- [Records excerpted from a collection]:
(** ** Documents *)

Lemma next_byte_spec s z r : next_byte s = Some (z, r) ->
  exists b x, s = b ++ x :: r /\ Forall (fun y => is_blank y = true) b /\ is_blank x = false /\ code x = z /\ skip_blank s = x :: r.
Proof.
  unfold next_byte, skip_blank. rewrite drop_head_span. pose proof (span_spec is_blank s) as (E & Hb & Hs).
  destruct (span is_blank s) as [b [|x r']]; [done|]. cbn in *. intros [= <- <-]. by exists b, x.
Qed.

Lemma blank_code x : is_blank x = true -> code x <> 34.
Proof. unfold is_blank. by destruct (Z.eqb_spec (code x) 34) as [->|]. Qed.

Lemma passes_next s z r : next_byte s = Some (z, r) -> exists c, s = c ++ r /\ c <> [] /\ (z <> 34 -> passes c).
Proof.
  intros H. apply next_byte_spec in H as (b & x & -> & Hb & _ & <- & _). exists (b ++ [x]). split_and!; [by rewrite <- app_assoc|by destruct b|].
  intros Hx. apply passes_plain, Forall_app. split; [|by constructor]. eapply Forall_impl; [exact Hb|]. apply blank_code.
Qed.

(** Up to a quote and the string it opens. *)
Lemma passes_string s r f x r' : next_byte s = Some (34, r) -> string_body f r = Some (x, r') -> exists c, s = c ++ r' /\ c <> [] /\ passes c.
Proof.
  intros H Hs. apply next_byte_spec in H as (b & q & -> & Hb & _ & Hq & _). destruct (string_whole _ _ _ _ Hs) as (c & q' & -> & Hq' & _ & _).
  exists (b ++ (q :: c ++ [q'])). split_and!; [by rewrite <- app_assoc; cbn; rewrite <- app_assoc|by destruct b|].
  apply passes_app; [apply passes_plain; eapply Forall_impl; [exact Hb|]; apply blank_code|]. intros t. cbn. rewrite Hq. cbn.
  rewrite <- !app_assoc. cbn. by rewrite (repair_string _ _ _ _ _ t Hs Hq').
Qed.

Lemma number_byte_code x : is_number_byte x = true -> code x <> 34.
Proof. unfold is_number_byte, is_digit. by destruct (Z.eqb_spec (code x) 34) as [->|]. Qed.

(** What is consumed of a text: [s] is [c] and then [r]. *)
Definition consumed (s r : text) : Prop := exists c, s = c ++ r /\ c <> [] /\ passes c.

Lemma consumed_trans s r t : consumed s r -> consumed r t -> consumed s t.
Proof.
  intros (a & -> & Ha & Hp) (b & -> & _ & Hq). exists (a ++ b). split_and!; [by rewrite app_assoc|by destruct a|by apply passes_app].
Qed.

Lemma consumed_next s z r : next_byte s = Some (z, r) -> z <> 34 -> consumed s r.
Proof. intros H Hz. destruct (passes_next _ _ _ H) as (c & E & Hc & Hp). exists c. auto. Qed.

Section Consumed.
Context (blanks : bool).

Lemma document_consumed fuel :
  (forall depth s v r, document blanks fuel depth s = Some (v, r) -> consumed s r) /\
  (forall depth s l r, members blanks fuel depth s = Some (l, r) -> consumed s r) /\
  (forall depth s l r, elements blanks fuel depth s = Some (l, r) -> consumed s r).
Proof.
  induction fuel as [|fuel (IHd & IHm & IHe)]; [done|]. split_and!; intros depth s v r H; cbn [document members elements] in H.
  - destruct (next_byte s) as [[c r0]|] eqn:En; [|done]. cbn in H.
    destruct (Z.eqb_spec c 34) as [->|H34].
    { destruct (string_body _ r0) as [[x r1]|] eqn:Es; [|done]. cbn in H. injection H as <- <-.
      destruct (passes_string _ _ _ _ _ En Es) as (c & ? & ? & ?). by exists c. }
    apply (consumed_next _ _ _) in En as Hn; [|done].
    destruct (c =? 123).
    { destruct (maxNestingDepth <=? depth); [done|]. destruct (next_byte r0) as [[c1 r1]|] eqn:E1; [|done]. cbn in H.
      destruct (Z.eqb_spec c1 125) as [->|].
      - injection H as <- <-. eapply consumed_trans; [done|]. by eapply consumed_next.
      - destruct (members _ _ _ _) as [[l r2]|] eqn:Em; [|done]. cbn in H. injection H as <- <-. eapply consumed_trans; [done|]. by eapply IHm. }
    destruct (c =? 91).
    { destruct (maxNestingDepth <=? depth); [done|]. destruct (next_byte r0) as [[c1 r1]|] eqn:E1; [|done]. cbn in H.
      destruct (Z.eqb_spec c1 93) as [->|].
      - destruct (blanks || _); [|done]. injection H as <- <-. eapply consumed_trans; [done|]. by eapply consumed_next.
      - destruct (elements _ _ _ _) as [[l r2]|] eqn:Em; [|done]. cbn in H. injection H as <- <-. eapply consumed_trans; [done|]. by eapply IHe. }
    apply next_byte_spec in En as (b & x & -> & Hb & _ & Hx & Esk). rewrite Esk in H.
    assert (forall k r, x :: r0 = k ++ r -> k <> [] -> Forall (fun y => code y <> 34) k -> consumed (b ++ x :: r0) r) as Hplain.
    { intros k r' -> Hk Hq. exists (b ++ k). split_and!; [by rewrite app_assoc|by destruct b, k|]. apply passes_plain, Forall_app.
      split; [|done]. eapply Forall_impl; [exact Hb|]. apply blank_code. }
    apply scalar_spec in H as [[E _]|[[E _]|[[E _]|(g & Ef & _)]]]; [by eapply Hplain; [exact E| |repeat constructor]..|].
    apply number_spec in Ef as (k & Ek & Hk & Hnb & _). eapply Hplain; [done|done|]. eapply Forall_impl; [exact Hnb|]. apply number_byte_code.
  - destruct (next_byte s) as [[c r0]|] eqn:En; [|done]. cbn in H. destruct (Z.eqb_spec c 34) as [->|]; [|done].
    destruct (string_body _ r0) as [[x r1]|] eqn:Es; [|done]. cbn in H.
    destruct (next_byte r1) as [[c2 r2]|] eqn:E2; [|done]. cbn in H. destruct (Z.eqb_spec c2 58) as [->|]; [|done].
    destruct (document _ _ _ _) as [[w r3]|] eqn:Ed; [|done]. cbn in H. destruct (next_byte r3) as [[c4 r4]|] eqn:E4; [|done]. cbn in H.
    assert (consumed s r3) as Hc.
    { eapply consumed_trans; [destruct (passes_string _ _ _ _ _ En Es) as (c & ? & ? & ?); by exists c|].
      eapply consumed_trans; [by eapply consumed_next|]. by eapply IHd. }
    destruct (Z.eqb_spec c4 44) as [->|].
    + destruct (members _ _ _ _) as [[l r5]|] eqn:Em; [|done]. cbn in H. injection H as <- <-.
      eapply consumed_trans; [exact Hc|]. eapply consumed_trans; [by eapply consumed_next|]. by eapply IHm.
    + destruct (Z.eqb_spec c4 125) as [->|]; [|done]. injection H as <- <-. eapply consumed_trans; [exact Hc|]. by eapply consumed_next.
  - destruct (document _ _ _ _) as [[w r3]|] eqn:Ed; [|done]. cbn in H. destruct (next_byte r3) as [[c4 r4]|] eqn:E4; [|done]. cbn in H.
    apply IHd in Ed. destruct (Z.eqb_spec c4 44) as [->|].
    + destruct (elements _ _ _ _) as [[l r5]|] eqn:Em; [|done]. cbn in H. injection H as <- <-.
      eapply consumed_trans; [exact Ed|]. eapply consumed_trans; [by eapply consumed_next|]. by eapply IHe.
    + destruct (Z.eqb_spec c4 93) as [->|]; [|done]. injection H as <- <-. eapply consumed_trans; [exact Ed|]. by eapply consumed_next.
Qed.

Lemma whole_unrepaired s v : whole_document blanks s = Some v -> RepairJSON s = s.
Proof.
  unfold whole_document. destruct (document _ _ _ s) as [[w r]|] eqn:E; [|done]. cbn. intros H.
  apply (proj1 (document_consumed _)) in E as (c & -> & _ & Hp). unfold RepairJSON. rewrite Hp. f_equal.
  unfold skip_blank in H. rewrite drop_head_span in H. pose proof (span_spec is_blank r) as (E & Hb & _).
  destruct (span is_blank r) as [b [|]]; [|done]. cbn in *. rewrite app_nil_r in E. subst.
  rewrite <- (app_nil_r b) at 1. rewrite (passes_plain b); [by rewrite app_nil_r|]. eapply Forall_impl; [exact Hb|]. apply blank_code.
Qed.
End Consumed.

(** ** What is repaired *)

Lemma hex_plain_bytes c : isHexDigit c = true -> code c <> 34 /\ code c <> 92 /\ 32 <= code c.
Proof. unfold isHexDigit, in_range. rewrite !orb_true_iff, !andb_true_iff, !Z.leb_le. lia. Qed.

Lemma hex_ahead_app a b : hex_ahead a = true -> hex_ahead (a ++ b) = true.
Proof. by destruct a as [|? [|? [|? [|? a]]]]. Qed.

Lemma hex_ahead_take s : hex_ahead s = true -> Forall (fun c => isHexDigit c = true) (take 4 s).
Proof. destruct s as [|h1 [|h2 [|h3 [|h4 s]]]]; try done. cbn. rewrite !andb_true_iff. intros [[[H1 H2] H3] H4]. by repeat constructor. Qed.

(** Fewer than four of the digits of an escape. *)
Lemma hex_ahead_cut a b : hex_ahead (a ++ b) = true -> hex_ahead a = false -> repair 0 true a = a.
Proof.
  intros H Ha. assert (length a < 4)%nat as Hl.
  { destruct a as [|h1 [|h2 [|h3 [|h4 a]]]]; cbn in *; try lia. by rewrite H in Ha. }
  apply hex_ahead_take in H. rewrite take_app_ge in H by lia. apply Forall_app in H as [H _].
  rewrite <- (app_nil_r a) at 1. rewrite repair_plain; [by rewrite app_nil_r|]. eapply Forall_impl; [exact H|]. apply hex_plain_bytes.
Qed.

Lemma escape_head c : exists t, escapeControlChar c = backslash :: t.
Proof. unfold escapeControlChar. repeat case_match; by eexists. Qed.

(** A beginning of a text that needs no repair needs none, but for a last
    backslash. *)
Lemma repair_prefix copy inString s u :
  repair copy inString s = s -> u `prefix_of` s -> repair copy inString u = u \/ repair copy inString u = u ++ [backslash].
Proof.
  revert copy inString u. induction s as [|c r IH]; intros copy inString u H [t Et].
  { symmetry in Et. apply app_eq_nil in Et as [-> _]. by left. }
  destruct u as [|c' u]; [by left|]. injection Et as <- ->. cbn [repair] in H |- *.
  assert (forall copy inString, c :: repair copy inString (u ++ t) = c :: u ++ t ->
    c :: repair copy inString u = c :: u \/ c :: repair copy inString u = (c :: u) ++ [backslash]) as Hgo.
  { intros k b [= E]. destruct (IH k b u E) as [->| ->]; [by eexists|by left|by right]. }
  destruct copy as [|copy]; [|by apply Hgo]. destruct inString; cbn [negb] in *; [|by apply Hgo].
  destruct (code c =? 34); [by apply Hgo|]. destruct (Z.eqb_spec (code c) 92) as [Hc|].
  - apply backslash_eq in Hc as ->. destruct u as [|d u]; [by right|]. cbn [app] in *.
    destruct ((code d =? 117) && hex_ahead (u ++ t)) eqn:E.
    + destruct (hex_ahead u) eqn:Eu; [rewrite andb_true_iff in E; destruct E as [-> _]; by apply Hgo|].
      rewrite andb_false_r. apply andb_true_iff in E as [Ed Et]. left. assert (validJSONEscapes d = true) as ->.
      { unfold validJSONEscapes. apply Z.eqb_eq in Ed. by rewrite Ed. }
      cbn [repair]. by rewrite (hex_ahead_cut u t).
    + assert ((code d =? 117) && hex_ahead u = false) as ->.
      { destruct (code d =? 117); [|done]. cbn in *. destruct (hex_ahead u) eqn:Eu; [|done]. by rewrite (hex_ahead_app u t Eu) in E. }
      destruct (validJSONEscapes d) eqn:Ev; [by apply Hgo|]. by injection H as <- _.
  - destruct (code c <=? 31); [|by apply Hgo]. destruct (escape_head c) as [e Ee]. rewrite Ee in H. injection H as E _. by rewrite <- E in *.
Qed.

(** *** Control characters *)

Lemma follows_refl r : follows r r.
Proof. by split. Qed.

- [DESCRIPTION OF THE TASK]:
Return the span of lines in the data above that opens at the line with "destruct (c =? 91)." and closes at the line with "k|]. apply passes_plain, Forall_app.", exactly, ends included, nothing else.

- [ANSWER TO THIS EXERCISE]:
    destruct (c =? 91).
    { destruct (maxNestingDepth <=? depth); [done|]. destruct (next_byte r0) as [[c1 r1]|] eqn:E1; [|done]. cbn in H.
      destruct (Z.eqb_spec c1 93) as [->|].
      - destruct (blanks || _); [|done]. injection H as <- <-. eapply consumed_trans; [done|]. by eapply consumed_next.
      - destruct (elements _ _ _ _) as [[l r2]|] eqn:Em; [|done]. cbn in H. injection H as <- <-. eapply consumed_trans; [done|]. by eapply IHe. }
    apply next_byte_spec in En as (b & x & -> & Hb & _ & Hx & Esk). rewrite Esk in H.
    assert (forall k r, x :: r0 = k ++ r -> k <> [] -> Forall (fun y => code y <> 34) k -> consumed (b ++ x :: r0) r) as Hplain.
    { intros k r' -> Hk Hq. exists (b ++ k). split_and!; [by rewrite app_assoc|by destruct b, k|]. apply passes_plain, Forall_app.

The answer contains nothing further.